## Problem details
Please transcribe the data that follows exactly, from its first line through the line that contains "A dict is an".

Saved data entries
================================

(** In report order the rows of priority HIGH or MEDIUM are the first rows
    of the list. *)
Lemma sorted_filter_take (l : list SiteStatus) :
  StronglySorted in_report_order l →
  filter (λ r, Priority r ∈ [HIGH; MEDIUM]) l
  = take (length (filter (λ r, Priority r = HIGH) l)
          + length (filter (λ r, Priority r = MEDIUM) l)) l.
Proof.
  induction 1 as [|x l Hs IH Hx]; [done|].
  assert (Forall (λ r, priority_order (Priority x)
                       ≤ priority_order (Priority r)) l) as Hrank.
  { eapply Forall_impl; [exact Hx|]. intros r [?|[? _]]; lia. }
  rewrite !filter_cons. destruct (Priority x) eqn:Hp.
  - rewrite decide_True by (rewrite !elem_of_cons; auto).
    rewrite decide_True, decide_False by done. simpl. by rewrite IH.
  - rewrite decide_True by (rewrite !elem_of_cons; auto).
    rewrite decide_False, decide_True by done.
    cbn [length]. rewrite Nat.add_succ_r. cbn [take]. by rewrite IH.
  - rewrite decide_False
      by (rewrite !elem_of_cons, elem_of_nil; by intros [|[|]]).
    rewrite !decide_False by done.
    assert (Forall (λ r, Priority r = LOW) l) as Hlow.
    { eapply Forall_impl; [exact Hrank|]. intros r Hr. simpl in Hr.
      destruct (Priority r); simpl in Hr; [lia..|done]. }
    rewrite (filter_not_LOW_nil l Hlow).
    rewrite (filter_priority_nil l HIGH), (filter_priority_nil l MEDIUM);
      [done| |];
      (eapply Forall_impl; [exact Hlow|]; intros r Hr; by rewrite Hr).
Qed.
(** ** JSON values as Python sees them after [json.load]

    A dict is an association list read through the first binding of a key;
    a JSON real is carried by its exact (rational) value. *)

Inductive json : Type :=
| JNull
| JBool (b : bool)
| JInt (z : Z)
| JReal (q : Q)
| JStr (s : string)
| JList (l : list json)
| JObj (d : list (string * json)).

(** ** Exceptions and the error monad *)

Inductive exn : Type :=
| KeyError
| ValueError
| TypeError
| NotImplementedError
| UnboundLocalError
| AttributeError
| IndexError
| RuntimeError.

(** [Raise e msg]: the exception class and the source's format string (the
    [%] substitution is not performed, and the double quotes some messages
    carry are left out). *)
Inductive result (A : Type) : Type :=
| Ok (a : A)
| Raise (e : exn) (msg : string).

Arguments Ok {A} a.
Arguments Raise {A} e msg.

Definition bind {A B : Type} (c : result A) (k : A -> result B) : result B :=
  match c with
  | Ok a => k a
  | Raise e msg => Raise e msg
  end.

Notation "x <- c1 ;; c2" := (bind c1 (fun x => c2))
  (at level 61, c1 at next level, right associativity).
Notation "c1 ;; c2" := (bind c1 (fun _ => c2))
  (at level 61, right associativity).

(** A [for] loop whose body may raise: the first exception ends the loop. *)
Fixpoint for_each {A : Type} (body : A -> result unit) (l : list A)
  : result unit :=
  match l with
  | [] => Ok tt
  | x :: l' => body x ;; for_each body l'
  end.

(** [for i, x in enumerate(l, start)]. *)
Fixpoint for_enumerate {A : Type} (body : nat -> A -> result unit)
         (start : nat) (l : list A) : result unit :=
  match l with
  | [] => Ok tt
  | x :: l' => body start x ;; for_enumerate body (S start) l'
  end.

(** ** Python primitives on JSON values *)

Fixpoint jget (k : string) (d : list (string * json)) : option json :=
  match d with
  | [] => None
  | (k', v) :: d' => if String.eqb k k' then Some v else jget k d'
  end.

(** [d[k] = v] on a dict: the binding of [k] is replaced where it stands, or
    added at the end. *)
Fixpoint jset (k : string) (v : json) (d : list (string * json))
  : list (string * json) :=
  match d with
  | [] => [(k, v)]
  | (k', v') :: d' =>
      if String.eqb k k' then (k', v) :: d' else (k', v') :: jset k v d'
  end.

(** [isinstance(j, numbers.Integral)]: [int], [long] and [bool]. *)
Definition as_integral (j : json) : option Z :=
  match j with
  | JInt z => Some z
  | JBool b => Some (Z.b2z b)
  | _ => None
  end.

(** [isinstance(j, numbers.Real)], with the value. *)
Definition as_real (j : json) : option Q :=
  match j with
  | JInt z => Some (inject_Z z)
  | JBool b => Some (inject_Z (Z.b2z b))
  | JReal q => Some q
  | _ => None
  end.

(** [isinstance(j, basestring)]. *)
Definition is_basestring (j : json) : bool :=
  match j with JStr _ => true | _ => false end.

(** [type(j) is list]. *)
Definition is_list (j : json) : bool :=
  match j with JList _ => true | _ => false end.

(** Python's [==] on decoded JSON: numbers (and booleans) by value, strings,
    lists element by element, dicts key by key. *)
Fixpoint py_eq (a b : json) {struct a} : bool :=
  match a, b with
  | JNull, JNull => true
  | JStr s, JStr t => String.eqb s t
  | JList l, JList m =>
      (fix all2 (l m : list json) : bool :=
         match l, m with
         | [], [] => true
         | x :: l', y :: m' => py_eq x y && all2 l' m'
         | _, _ => false
         end) l m
  | JObj d, JObj e =>
      Nat.eqb (List.length d) (List.length e) &&
      (fix every (d : list (string * json)) : bool :=
         match d with
         | [] => true
         | (k, v) :: d' =>
             match jget k e with
             | Some w => py_eq v w
             | None => false
             end && every d'
         end) d
  | _, _ =>
      match as_real a, as_real b with
      | Some x, Some y => Qeq_bool x y
      | _, _ => false
      end
  end.

(** [j == s] and [j in (s1, s2, ...)] for string constants. *)
Definition str_in (j : json) (choices : list string) : bool :=
  existsb (fun s => py_eq j (JStr s)) choices.

Definition is_substring (k s : string) : bool :=
  match index 0 k s with Some _ => true | None => false end.

(** [k in c] for a string [k]: key of a dict, element of a list, substring
    of a string; anything else is not iterable. *)
Definition py_contains (k : string) (c : json) : result bool :=
  match c with
  | JObj d => Ok (match jget k d with Some _ => true | None => false end)
  | JList l => Ok (existsb (fun x => py_eq x (JStr k)) l)
  | JStr s => Ok (is_substring k s)
  | _ => Raise TypeError "argument is not iterable"
  end.

(** [c[k]] for a string [k]. *)
Definition py_getitem (c : json) (k : string) : result json :=
  match c with
  | JObj d =>
      match jget k d with
      | Some v => Ok v
      | None => Raise KeyError k
      end
  | JList _ => Raise TypeError "list indices must be integers, not str"
  | JStr _ => Raise TypeError "string indices must be integers, not str"
  | _ => Raise TypeError "object has no attribute '__getitem__'"
  end.

(** [c.get(k, default)]. *)
Definition py_get (c : json) (k : string) (default : json) : result json :=
  match c with
  | JObj d =>
      match jget k d with
      | Some v => Ok v
      | None => Ok default
      end
  | _ => Raise AttributeError "object has no attribute 'get'"
  end.

(** [len(j)]. *)
Definition py_len (j : json) : result nat :=
  match j with
  | JList l => Ok (List.length l)
  | JObj d => Ok (List.length d)
  | JStr s => Ok (String.length s)
  | _ => Raise TypeError "object has no len()"
  end.

(** [l[i]] on a list. *)
Definition py_index (l : list json) (i : nat) : result json :=
  match nth_error l i with
  | Some v => Ok v
  | None => Raise IndexError "list index out of range"
  end.

(** ** [check_shape] *)

(** [np.iinfo(np.uint64).max]; the comparisons with it are taken on the
    integers. *)
Definition uint64_max : Z := 18446744073709551615.

Definition check_shape_rank (shape : json) (k : string) : result unit :=
  v <- py_getitem shape k ;;
  match v with
  | JList l =>
      let rank := Z.of_nat (List.length l) in
      if negb ((0 <? rank) && (rank <=? 32))
      then Raise ValueError "Dataspace %s: Invalid rank: %d"
      else Ok tt
  | _ => Raise TypeError "Dataspace %s must be a list"
  end.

================================

## Your response
(** In report order the rows of priority HIGH or MEDIUM are the first rows
    of the list. *)
Lemma sorted_filter_take (l : list SiteStatus) :
  StronglySorted in_report_order l →
  filter (λ r, Priority r ∈ [HIGH; MEDIUM]) l
  = take (length (filter (λ r, Priority r = HIGH) l)
          + length (filter (λ r, Priority r = MEDIUM) l)) l.
Proof.
  induction 1 as [|x l Hs IH Hx]; [done|].
  assert (Forall (λ r, priority_order (Priority x)
                       ≤ priority_order (Priority r)) l) as Hrank.
  { eapply Forall_impl; [exact Hx|]. intros r [?|[? _]]; lia. }
  rewrite !filter_cons. destruct (Priority x) eqn:Hp.
  - rewrite decide_True by (rewrite !elem_of_cons; auto).
    rewrite decide_True, decide_False by done. simpl. by rewrite IH.
  - rewrite decide_True by (rewrite !elem_of_cons; auto).
    rewrite decide_False, decide_True by done.
    cbn [length]. rewrite Nat.add_succ_r. cbn [take]. by rewrite IH.
  - rewrite decide_False
      by (rewrite !elem_of_cons, elem_of_nil; by intros [|[|]]).
    rewrite !decide_False by done.
    assert (Forall (λ r, Priority r = LOW) l) as Hlow.
    { eapply Forall_impl; [exact Hrank|]. intros r Hr. simpl in Hr.
      destruct (Priority r); simpl in Hr; [lia..|done]. }
    rewrite (filter_not_LOW_nil l Hlow).
    rewrite (filter_priority_nil l HIGH), (filter_priority_nil l MEDIUM);
      [done| |];
      (eapply Forall_impl; [exact Hlow|]; intros r Hr; by rewrite Hr).
Qed.
(** ** JSON values as Python sees them after [json.load]

    A dict is an association list read through the first binding of a key;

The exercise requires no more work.